Ma Limin, Liu Hongchao, Ruan Linhai, Yang Xuewen, Yang Haiping, Feng Yanming
Department of Hematology, The First Affiliated Hospital, Luoyang, Henan 471003, P.R. China.
Medical College, Henan University of Science and Technology, Luoyang, Henan 471003, P.R. China.
Biomed Rep. 2015 Jan;3(1):83-87. doi: 10.3892/br.2014.387. Epub 2014 Nov 14.
Several studies have investigated the association between multidrug resistance gene () C1236T polymorphism and leukemia risk, however, these published studies have yielded conflicting results. Thus, the present study carried out a meta-analysis to provide a more precise estimate of the effect of this polymorphism on the susceptibility to leukemia.
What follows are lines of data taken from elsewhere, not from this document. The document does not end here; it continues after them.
(** C6.  [getCompletion] always returns: when the SDK throws, while the
    provider object is made or while the text is generated, the error is
    caught, the error status is shown and the answer is null.  With the
    answer null the handler settles the request of the slot with the empty
    list and empties the slot; in a whole run of the command the promise made
    by the handler ends fulfilled with the empty list. *)
Theorem backend_fail_soft (sdk : Sdk) (config : Config) :
  (forall prompt,
      snd (getCompletion sdk prompt config)
      = Returned (completionOf sdk prompt config))
  /\ (forall prompt e,
        createAmazonBedrock sdk (configGet (cfgAwsRegion config) "us-east-1")
        = Thrown e ->
        getCompletion sdk prompt config
        = ([EvStatus "Error - see output"], Returned None))
  /\ (forall prompt e,
        createAmazonBedrock sdk (configGet (cfgAwsRegion config) "us-east-1")
        = Returned tt ->
        generateText sdk
          (configGet (cfgModel config)
             "us.anthropic.claude-3-5-haiku-20241022-v1:0")
          prompt (configGet (cfgMaxTokens config) 150) = Thrown e ->
        getCompletion sdk prompt config
        = ([EvBackendCalled prompt; EvStatus "Error - see output"],
           Returned None))
  /\ (forall (w : World) (pos : Position) (r : PendingRequest),
        pendingRequest (requestManager w) = Some r ->
        promises (requestManager w) !! promise r = Some None ->
        let w' := triggerCompletionResume pos None w in
        pendingRequest (requestManager w') = None
        /\ promises (requestManager w') !! promise r = Some (Some [])
        /\ trace (requestManager w')
           = trace (requestManager w)
             ++ [EvResolveCalled (promise r) []; EvStatus "No completion"])
  /\ (forall (openTextDocument : string -> Exc string)
        (document : TextDocument) (pos : Position) (w : World),
        languageId document = "markdown" ->
        completionOf sdk
          (builtPrompt openTextDocument (settingsManager w) document pos config)
          config = None ->
        let w' := triggerCompletion openTextDocument sdk (Some (document, pos))
                    config w in
        pendingRequest (requestManager w') = None
        /\ promises (requestManager w') !! length (promises (requestManager w))
           = Some (Some [])).
Proof.
  split; [intros prompt; apply getCompletion_completionOf |].
  split; [intros prompt; apply (getCompletion_thrown sdk prompt config) |].
  split; [intros prompt; apply (getCompletion_thrown sdk prompt config) |].
  split.
  - intros w pos r Hr Hp. apply (triggerCompletionResume_slot pos None w r Hr Hp).
  - intros openTextDocument document pos w Hlang Hnone w'.
    destruct (triggerCompletion_spec openTextDocument sdk config document pos w Hlang)
      as (_ & Hslot & Hfinal & _).
    rewrite Hnone in Hfinal. by split.
Qed.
The published case-control studies regarding the association between C1236T polymorphism and leukemia risk were included following a computerized search of PubMed, Elsevier, The Cochrane Library, China National Knowledge Infrastructure and Wanfang Database. Either fixed- or random-effects models were applied to calculate the combined odds ratios (ORs) and 95% confidence intervals (CIs) by RevMan 5.2 software. Seven studies, including 846 cases and 1,523 controls, were included in the present meta-analysis. The results indicated that there was no significant association between the C1236T polymorphism and leukemia risk in overall comparisons in all four genetic models (CT vs. CC: OR, 1.31, 95% CI, 0.89-1.91, P=0.17; TT vs. CC: OR, 2.16, 95% CI, 0.99-4.70, P=0.05; TT vs. CC+CT: OR, 1.72, 95% CI, 0.91-3.25, P=0.09; and CT+TT vs. CC: OR, 1.57, 95% CI, 0.96-2.56, P=0.07). In the subgroup analysis according to specific ethnicity, age and the type of leukemia, a significant association was found in adult leukemia (CT+TT vs. CC: OR, 2.77, 95% CI, 1.05-7.31, P=0.04) and chronic myeloid leukemia (CT vs. CC: OR, 1.71, 95% CI, 1.05-2.80, P=0.03). No significant publication bias was detected by funnel plot. Therefore, the meta-analysis indicated that the C1236T polymorphism may contribute to the susceptibility to adult leukemia and chronic myeloid leukemia. Furthe well-designed studies based on larger sample sizes are required to validate these findings.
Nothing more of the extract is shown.